The nine-game schedule will likely change Nebraska's non-conference scheduling philosophy going forward. Unless Nebraska is willing to play less than seven home games each season, Nebraska will be playing two games each season that do not demand Nebraska to ever play away from Lincoln. I do not forsee Nebraska ever embracing the neutral site game approach because there is far more money to be made playing in Lincoln than nearly every neutral site that would be available. Television revenue will fall far short of replacing the lost ticket revenue.
If the new College Football Playoff makes strength of schedule important enough to encourage more high quality non-conference opponents, I suspect that Nebraska would prefer home-and-home arrangements over neutral site games.

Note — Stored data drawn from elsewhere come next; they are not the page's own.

(** A prefix of a run of a clock that is increasing is increasing. *)
Lemma times_increasing (dt : float) (m n : nat) (t : float) :
  (m <= n)%nat -> Py.increasing (Py.times dt n t) = true ->
  Py.increasing (Py.times dt m t) = true.
Proof.
  intros Hle H. rewrite (times_firstn dt m n t Hle). now apply increasing_firstn.
Qed.

End TimeFacts.

(** ** trajectory_physics.py *)

Module PhysicsFacts.
Import Physics.

Section WithLibm.
Variable lm : Py.Libm.
Variable sim : simulator.
Variable wind_vector : float * float.

(** What one execution of the loop body does to the clock and to the
    list of points. *)
Lemma flight_body_ok (l l' : loop_state) :
  loop_body lm sim wind_vector l = Py.Ok l' ->
  l_time l' = l_time l + dt /\
  l_points l' =
    l_points l ++ [(s_x (l_state l), s_y (l_state l), s_z (l_state l))].
Proof.
  unfold loop_body.
  destruct (_rk4_step lm sim (l_state l) dt wind_vector) as [st|e];
    cbn [Py.bind]; intros H; inversion H; subst; split; reflexivity.
Qed.

(** The loop ends within [n] executions of its body as soon as [n]
    additions of [dt] take the clock out of [time < max_time]. *)
Lemma flight_loop_enough (n : nat) : forall l : loop_state,
  (Py.time_after dt n (l_time l) <? max_time) = false ->
  exists r, flight_loop lm n sim wind_vector l = Some r.
Proof.
  induction n as [|n IH]; intros l Ht.
  - simpl in Ht. unfold flight_loop, airborne. rewrite Ht, andb_false_r. eauto.
  - cbn [flight_loop]. destruct (airborne l); [|eauto].
    destruct (loop_body lm sim wind_vector l) as [l'|e] eqn:Eb; [|eauto].
    apply IH. destruct (flight_body_ok l l' Eb) as [Hl _]. rewrite Hl. exact Ht.
Qed.

(** More fuel changes nothing once the loop has ended. *)
Lemma flight_loop_more (n : nat) : forall (l : loop_state) r (extra : nat),
  flight_loop lm n sim wind_vector l = Some r ->
  flight_loop lm (n + extra) sim wind_vector l = Some r.
Proof.
  induction n as [|n IH]; intros l r extra H.
  - simpl in H. destruct extra as [|extra]; [exact H|].
    cbn [Nat.add flight_loop]. destruct (airborne l); [discriminate | exact H].
  - cbn [Nat.add flight_loop] in *. destruct (airborne l); [|exact H].
    destruct (loop_body lm sim wind_vector l) as [l'|e]; [|exact H].
    apply IH. exact H.
Qed.

(** The loop appends one point per execution of its body, each recorded
    with [state[2] >= 0], advances the clock once per point, and ends
    with its test false. *)
Lemma flight_loop_points (n : nat) : forall l l' : loop_state,
  flight_loop lm n sim wind_vector l = Some (Py.Ok l') ->
  exists new,
    l_points l' = l_points l ++ new /\
    (List.length new <= n)%nat /\
    Forall above new /\
    l_time l' = Py.time_after dt (List.length new) (l_time l) /\
    airborne l' = false.
Proof.
  induction n as [|n IH]; intros l l' H.
  - simpl in H. destruct (airborne l) eqn:Ea; [discriminate|].
    inversion H; subst. exists []. rewrite app_nil_r. repeat split; auto.
  - cbn [flight_loop] in H. destruct (airborne l) eqn:Ea.
    + destruct (loop_body lm sim wind_vector l) as [l1|e] eqn:Eb; [|discriminate].
      destruct (flight_body_ok l l1 Eb) as [Ht Hp].
      destruct (IH l1 l' H) as (new & Hn & Hlen & Hab & Htime & Hend).
      exists ((s_x (l_state l), s_y (l_state l), s_z (l_state l)) :: new).
      rewrite Hn, Hp, <- app_assoc. repeat split; auto.
      * simpl. lia.
      * constructor; [|exact Hab]. unfold above. simpl.
        unfold airborne in Ea. apply andb_prop in Ea. tauto.
      * rewrite Htime, Ht. reflexivity.
    + inversion H; subst. exists []. rewrite app_nil_r. repeat split; auto.
      simpl. lia.
Qed.

End WithLibm.

(** 1500 additions of [0.01] leave the clock below 15.0; the next one
    takes it past. *)
Lemma clock_reaches_cap :
  (Py.time_after dt 1500 0 <? max_time) = true /\
  (Py.time_after dt max_steps 0 <? max_time) = false /\
  Py.increasing (Py.times dt max_steps 0) = true.
Proof. vm_compute. repeat split; reflexivity. Qed.

(** The loop of [simulate_flight] starts at time 0 with no point. *)
Lemma flight_initial (lm : Py.Libm) (sim sim' : simulator) (a : launch)
  (w : float * float) (l0 : loop_state) :
  prepare lm sim a = Py.Ok (sim', w, l0) ->
  l_time l0 = 0 /\ l_points l0 = [].
Proof.
  unfold prepare.
  destruct (set_conditions sim _ _) as [s1|e]; [|discriminate]. cbn [Py.bind].
  destruct (Py.mcos lm _) as [ca|e]; [|discriminate]. cbn [Py.bind].
  destruct (Py.msin lm _) as [sa|e]; [|discriminate]. cbn [Py.bind].
  destruct (Py.mcos lm _) as [cw|e]; [|discriminate]. cbn [Py.bind].
  destruct (Py.msin lm _) as [sw|e]; [|discriminate]. cbn [Py.bind].
  intros H. inversion H; subst. split; reflexivity.
Qed.

(** The returned dict takes its points and its flight time from the
    loop. *)
Lemma finish_ok (lm : Py.Libm) (l : loop_state) (f : flight) :
  finish lm l = Py.Ok f ->
  points f = l_points l /\ num_points f = List.length (l_points l) /\
  flight_time_seconds f = l_time l.
Proof.
  unfold finish.
  destruct (Py.py_pow lm _ 2) as [a|e]; [|discriminate]. cbn [Py.bind].
  destruct (Py.py_pow lm _ 2) as [b|e]; [|discriminate]. cbn [Py.bind].
  destruct (Py.msqrt _) as [c|e]; [|discriminate]. cbn [Py.bind].
  intros H. inversion H; subst. repeat split; reflexivity.
Qed.

(** C2, as the claim states it, fails in its count and in "always
    returns".  1500 floating-point additions of 0.01 give
    14.999999999999725, which is still below 15.0, so a flight that stays
    up (200 mph, level launch, 40000 rpm of backspin) runs the loop body
    1501 times, ending at a flight time of 15.009999999999724; a bound of
    1500 iterations is not enough for it.  And a launch speed of 1e200 mph
    ends the call in the first step with the [OverflowError] of
    [vx_rel**2]. *)
Lemma time_cap_takes_1501_steps :
  Py.time_after dt 1500 0 = 14.999999999999725 /\
  simulate_flight_fuel Samples.libm 1500 Samples.simulator
    (Samples.shot 200 0 40000 0) = None /\
  simulate_flight Samples.libm Samples.simulator (Samples.shot 1e200 0 2500 0)
    = Some (Py.Raise Py.OverflowError) /\
  exists f,
    simulate_flight Samples.libm Samples.simulator (Samples.shot 200 0 40000 0)
      = Some (Py.Ok f) /\
    num_points f = 1501%nat /\
    flight_time_seconds f = 15.009999999999724.
Proof.
  split; [vm_compute; reflexivity|]. split; [vm_compute; reflexivity|].
  split; [vm_compute; reflexivity|].
  eexists. vm_compute. repeat split; reflexivity.
Qed.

If Nebraska is going to leave Lincoln to play a name opponent, it's to Nebraska's advantage to have that school return the trip and play a game in Lincoln. It's more money for Nebraska, and more money for the opponent. Perhaps it might be possible in 2020 if the Northern Illinois game is cancelled, not rescheduled.
ESPN's Adam Rittenberg talked to Big Ten commissioner Jim Delaney, who indicated that the league is going to implement "parity-based schedules". Teams traditionally at the top of each division's standings will play the top teams in the other division more often. So Nebraska will play Michigan, Michigan State, and Ohio State more often than they will play Maryland and Indiana. Combining that with the goal of each player playing a game against each opponent at least once during four years, it's clear that cross-division games will vary each year and not rotate on a two-year home-and-home arrangement.
In fact, I expect that Nebraska will probably play at least one game each year against Michigan and Ohio State. Maybe two of the three cross-division games will be between Michigan, Michigan State, Ohio State, and Penn State. That, of course, means fewer games between Nebraska and Indiana, Maryland, and Rutgers. Not sure anybody is going to complain about that.